Records from a collection:
(** A difference of two finite numbers is zero exactly when they are the
    same number; it is never NaN. *)
Lemma SFsub_finite (sx sy : bool) (mx my : positive) (ex ey : Z) :
  canonical_mantissa prec emax mx ex = true ->
  canonical_mantissa prec emax my ey = true ->
  let r := SFsub prec emax (S754_finite sx mx ex) (S754_finite sy my ey) in
  (sx = sy /\ mx = my /\ ex = ey /\ r = S754_zero false)
  \/ (~ (sx = sy /\ mx = my /\ ex = ey) /\ exists s, nonzero_number s r).
Proof.
  intros Hx Hy. cbn [SFsub]. cbv zeta.
  pose proof (canonical_ge_emin _ _ Hx) as Hex.
  pose proof (canonical_ge_emin _ _ Hy) as Hey.
  set (A := fst (shl_align mx ex (Z.min ex ey))).
  set (B := fst (shl_align my ey (Z.min ex ey))).
  assert (Hsame : sx = sy /\ mx = my /\ ex = ey ->
                  cond_Zopp sx (Zpos A) - cond_Zopp sy (Zpos B) = 0).
  { intros (-> & Hm & He). unfold A, B. subst. lia. }
  destruct (cond_Zopp sx (Zpos A) - cond_Zopp sy (Zpos B)) as [|d|d] eqn:HD.
  - left. assert (sx = sy /\ A = B) as [-> HAB]
      by (destruct sx, sy; simpl in HD; split; try reflexivity; lia).
    destruct (aligned_canonical_eq mx my ex ey Hx Hy HAB) as [-> ->]. auto.
  - right. split; [intros Heq; specialize (Hsame Heq); lia|].
    exists false. apply binary_round_nonzero. lia.
  - right. split; [intros Heq; specialize (Hsame Heq); lia|].
    exists true. apply binary_round_nonzero. lia.
Qed.

End Round.
End FloatRound.

Module FloatFacts2.
Import FloatFacts FloatRound.

Lemma Prim2SF_zero : Prim2SF 0%float = S754_zero false.
Proof. reflexivity. Qed.

Lemma Prim2SF_three : Prim2SF 3%float = S754_finite false 6755399441055744 (-51).
Proof. vm_compute. reflexivity. Qed.

Lemma Prim2SF_infinity : Prim2SF infinity = S754_infinity false.
Proof. reflexivity. Qed.

Lemma prim_canonical (x : float) (s : bool) (m : positive) (e : Z) :
  Prim2SF x = S754_finite s m e -> canonical_mantissa prec emax m e = true.
Proof.
  intros Hx. pose proof (Prim2SF_valid x) as Hv. rewrite Hx in Hv.
  simpl in Hv. unfold bounded in Hv. now apply andb_true_iff in Hv as [Hc _].
Qed.

Lemma SFcompare_refl (x : spec_float) : SFcompare x x <> Some Lt.
Proof.
  destruct x as [[]|[]| |[] m e]; simpl; try congruence;
    rewrite Z.compare_refl, pos_compare_cont_eq, Pos.compare_refl; simpl; congruence.
Qed.

Lemma ltb_irrefl (x : float) : PrimFloat.ltb x x = false.
Proof.
  rewrite ltb_spec. unfold SFltb.
  pose proof (SFcompare_refl (Prim2SF x)).
  destruct (SFcompare (Prim2SF x) (Prim2SF x)) as [[]|]; congruence.
Qed.

Lemma ltb_not_nan (x y : float) :
  PrimFloat.ltb x y = true -> Prim2SF x <> S754_nan /\ Prim2SF y <> S754_nan.
Proof.
  rewrite ltb_spec. unfold SFltb.
  destruct (Prim2SF x) as [| | |]; destruct (Prim2SF y) as [| | |]; simpl;
    try discriminate; split; discriminate.
Qed.

(** [math.isfinite]. *)
Lemma is_finite_spec (x : float) :
  PrimFloat.is_finite x = true ->
  match Prim2SF x with
  | S754_zero _ | S754_finite _ _ _ => True
  | _ => False
  end.
Proof.
  unfold PrimFloat.is_finite, is_nan, is_infinity.
  rewrite !FloatAxioms.eqb_spec, abs_spec, Prim2SF_infinity.
  destruct (Prim2SF x) as [[]|[]| |[] m e]; simpl; try discriminate; auto.
Qed.

(** [-abs(x - c)] against zero, for a number [x] and a finite [c]. *)
Lemma neg_abs_sub_sign (x c : float) :
  Prim2SF x <> S754_nan -> PrimFloat.is_finite c = true ->
  PrimFloat.leb (- abs (x - c)) 0 = true
  /\ PrimFloat.eqb (- abs (x - c)) 0 = PrimFloat.eqb x c.
Proof.
  intros Hx Hc%is_finite_spec.
  rewrite leb_spec, !FloatAxioms.eqb_spec, opp_spec, abs_spec, sub_spec, Prim2SF_zero.
  pose proof (prim_canonical x) as Hcx. pose proof (prim_canonical c) as Hcc.
  unfold SF64sub.
  destruct (Prim2SF x) as [sx|sx| |sx mx ex]; try congruence;
    destruct (Prim2SF c) as [sc|sc| |sc mc ec]; try contradiction.
  - destruct sx, sc; split; reflexivity.
  - destruct sx, sc; split; reflexivity.
  - destruct sx, sc; split; reflexivity.
  - destruct sx, sc; split; reflexivity.
  - destruct sx, sc; split; reflexivity.
  - destruct (SFsub_finite prec emax eq_refl sx sc mx mc ex ec
                (Hcx _ _ _ eq_refl) (Hcc _ _ _ eq_refl))
      as [(-> & -> & -> & ->)|(Hne & s & Hnz)].
    + split; [reflexivity|].
      unfold SFeqb. simpl. destruct sc;
        rewrite Z.compare_refl, pos_compare_cont_eq, Pos.compare_refl; reflexivity.
    + destruct (SFsub prec emax (S754_finite sx mx ex) (S754_finite sc mc ec))
        as [| | |] eqn:Hr; try contradiction; simpl; (split; [reflexivity|]);
        symmetry; unfold SFeqb; simpl;
        destruct sx, sc; try reflexivity;
        rewrite pos_compare_cont_eq;
        destruct (Z.compare_spec ex ec); try reflexivity; subst;
        destruct (Pos.compare_spec mx mc); try reflexivity; subst;
        exfalso; apply Hne; auto.
Qed.

(** A drift ratio [abs(y) / 3.0] that is not above zero is zero, or NaN. *)
Lemma abs_div3_not_pos (y : float) :
  PrimFloat.ltb 0 (abs y / 3) = false ->
  (abs y / 3)%float = 0%float \/ Prim2SF (abs y / 3) = S754_nan.
Proof.
  rewrite ltb_spec, Prim2SF_zero. intros Hlt.
  assert (Hshape : match Prim2SF (abs y / 3) with
                   | S754_nan => True
                   | S754_zero s | S754_infinity s | S754_finite s _ _ => s = false
                   end).
  { rewrite div_spec, abs_spec, Prim2SF_three. unfold SF64div.
    destruct (Prim2SF y) as [sy|sy| |sy my ey]; simpl; auto.
    destruct (SFdiv_core_binary prec emax (Z.pos my) ey 6755399441055744 (-51))
      as [[mz ez] lz].
    apply (binary_round_aux_shape prec emax false mz ez lz). }
  destruct (Prim2SF (abs y / 3)) as [s|s| |s m e] eqn:Hd; auto; subst s;
    try discriminate.
  left. apply Prim2SF_inj. now rewrite Hd, Prim2SF_zero.
Qed.

(** [abs(0.0 - c)] is [abs(c)]. *)
Lemma abs_zero_sub (c : float) : abs (0 - c) = abs c.
Proof.
  apply Prim2SF_inj. rewrite !abs_spec, sub_spec, Prim2SF_zero. unfold SF64sub.
  destruct (Prim2SF c) as [[]|[]| |[] m e]; reflexivity.
Qed.

(** [abs(c) == c] for [c >= 0]. *)
Lemma abs_nonneg (c : float) :
  PrimFloat.leb 0 c = true -> PrimFloat.eqb (abs c) c = true.
Proof.
  rewrite leb_spec, FloatAxioms.eqb_spec, abs_spec, Prim2SF_zero.
  destruct (Prim2SF c) as [[]|[]| |[] m e]; simpl; try discriminate; try reflexivity.
  intros _. unfold SFeqb. simpl.
  now rewrite Z.compare_refl, pos_compare_cont_eq, Pos.compare_refl.
Qed.

Lemma eqb_opp (x y : float) : PrimFloat.eqb (- x) (- y) = PrimFloat.eqb x y.
Proof.
  rewrite !FloatAxioms.eqb_spec, !opp_spec.
  destruct (Prim2SF x) as [[]|[]| |[] mx ex], (Prim2SF y) as [[]|[]| |[] my ey];
    try reflexivity; unfold SFeqb; simpl;
    destruct (ex ?= ey); try reflexivity;
    destruct (Pos.compare_cont Eq mx my); reflexivity.
Qed.

Lemma abs_zero : abs 0 = 0%float.
Proof. reflexivity. Qed.

End FloatFacts2.

(** ** Arrays *)

Lemma getitem_setitem (a : list float) (i j : Z) (v : float) :
  0 <= i -> 0 <= j -> (Z.to_nat j < length a)%nat ->
  Py.getitem (Py.setitem a j v) i = if decide (i = j) then v else Py.getitem a i.
Proof.
  intros Hi Hj Hlen. unfold Py.getitem, Py.setitem. rewrite !nth_lookup.
  case_decide as Hij.
  - subst. now rewrite list_lookup_insert_eq.
  - rewrite list_lookup_insert_ne; [reflexivity|lia].
Qed.

Lemma length_setitem (a : list float) (j : Z) (v : float) :
  length (Py.setitem a j v) = length a.
Proof. apply length_insert. Qed.

Lemma getitem_zeros (n i : Z) : Py.getitem (Py.zeros n) i = 0%float.
Proof.
  unfold Py.getitem, Py.zeros. rewrite nth_lookup.
  destruct (replicate (Z.to_nat n) 0%float !! Z.to_nat i) eqn:Hl; [|reflexivity].
  apply lookup_replicate in Hl as [-> _]. reflexivity.
Qed.

Lemma length_zeros (n : Z) : length (Py.zeros n) = Z.to_nat n.
Proof. apply length_replicate. Qed.

Lemma elem_of_range (lo hi x : Z) : x ∈ Py.range lo hi <-> lo <= x < hi.
Proof. unfold Py.range. rewrite elem_of_seqZ. lia. Qed.

Lemma NoDup_range (lo hi : Z) : NoDup (Py.range lo hi).
Proof. apply NoDup_seqZ. Qed.

(** ** One entry of [max_disps] *)

Section Recording.
Context {E : Type} `{Engine E}.

Lemma record_body_length (o : Ops E) (nd : Z) (max_disps : list float) :
  length (record_body o nd max_disps) = length max_disps.
Proof.
  unfold record_body. cbv zeta. destruct (Py.fgt _ _); [apply length_setitem|reflexivity].
Qed.

Lemma record_body_entry (o : Ops E) (nd : Z) (max_disps : list float) (i : Z) :
  2 <= nd -> (Z.to_nat (nd - 2) < length max_disps)%nat -> 0 <= i ->
  Py.getitem (record_body o nd max_disps) i =
  if decide (i + 2 = nd)
  then keep_larger (Py.getitem max_disps i) (ops_nodeDisp (i + 2) 1 o)
  else Py.getitem max_disps i.
Proof.
  intros Hnd Hlen Hi. unfold record_body, keep_larger. cbv zeta.
  destruct (decide (i + 2 = nd)) as [Heq|Hne].
  - assert (Hi2 : nd - 2 = i) by lia. rewrite Hi2, Heq.
    destruct (Py.fgt _ _); [|reflexivity].
    rewrite getitem_setitem by (try lia; rewrite <- Hi2; exact Hlen).
    now rewrite decide_True.
  - destruct (Py.fgt _ _); [|reflexivity].
    rewrite getitem_setitem by lia. rewrite decide_False by lia. reflexivity.
Qed.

Directions: Print, exactly as they appear above, the lines running from the one with "Py.getitem (record_body o" through the final line.

Answer for this exercise:
  Py.getitem (record_body o nd max_disps) i =
  if decide (i + 2 = nd)
  then keep_larger (Py.getitem max_disps i) (ops_nodeDisp (i + 2) 1 o)
  else Py.getitem max_disps i.
Proof.
  intros Hnd Hlen Hi. unfold record_body, keep_larger. cbv zeta.
  destruct (decide (i + 2 = nd)) as [Heq|Hne].
  - assert (Hi2 : nd - 2 = i) by lia. rewrite Hi2, Heq.
    destruct (Py.fgt _ _); [|reflexivity].
    rewrite getitem_setitem by (try lia; rewrite <- Hi2; exact Hlen).
    now rewrite decide_True.
  - destruct (Py.fgt _ _); [|reflexivity].
    rewrite getitem_setitem by lia. rewrite decide_False by lia. reflexivity.
Qed.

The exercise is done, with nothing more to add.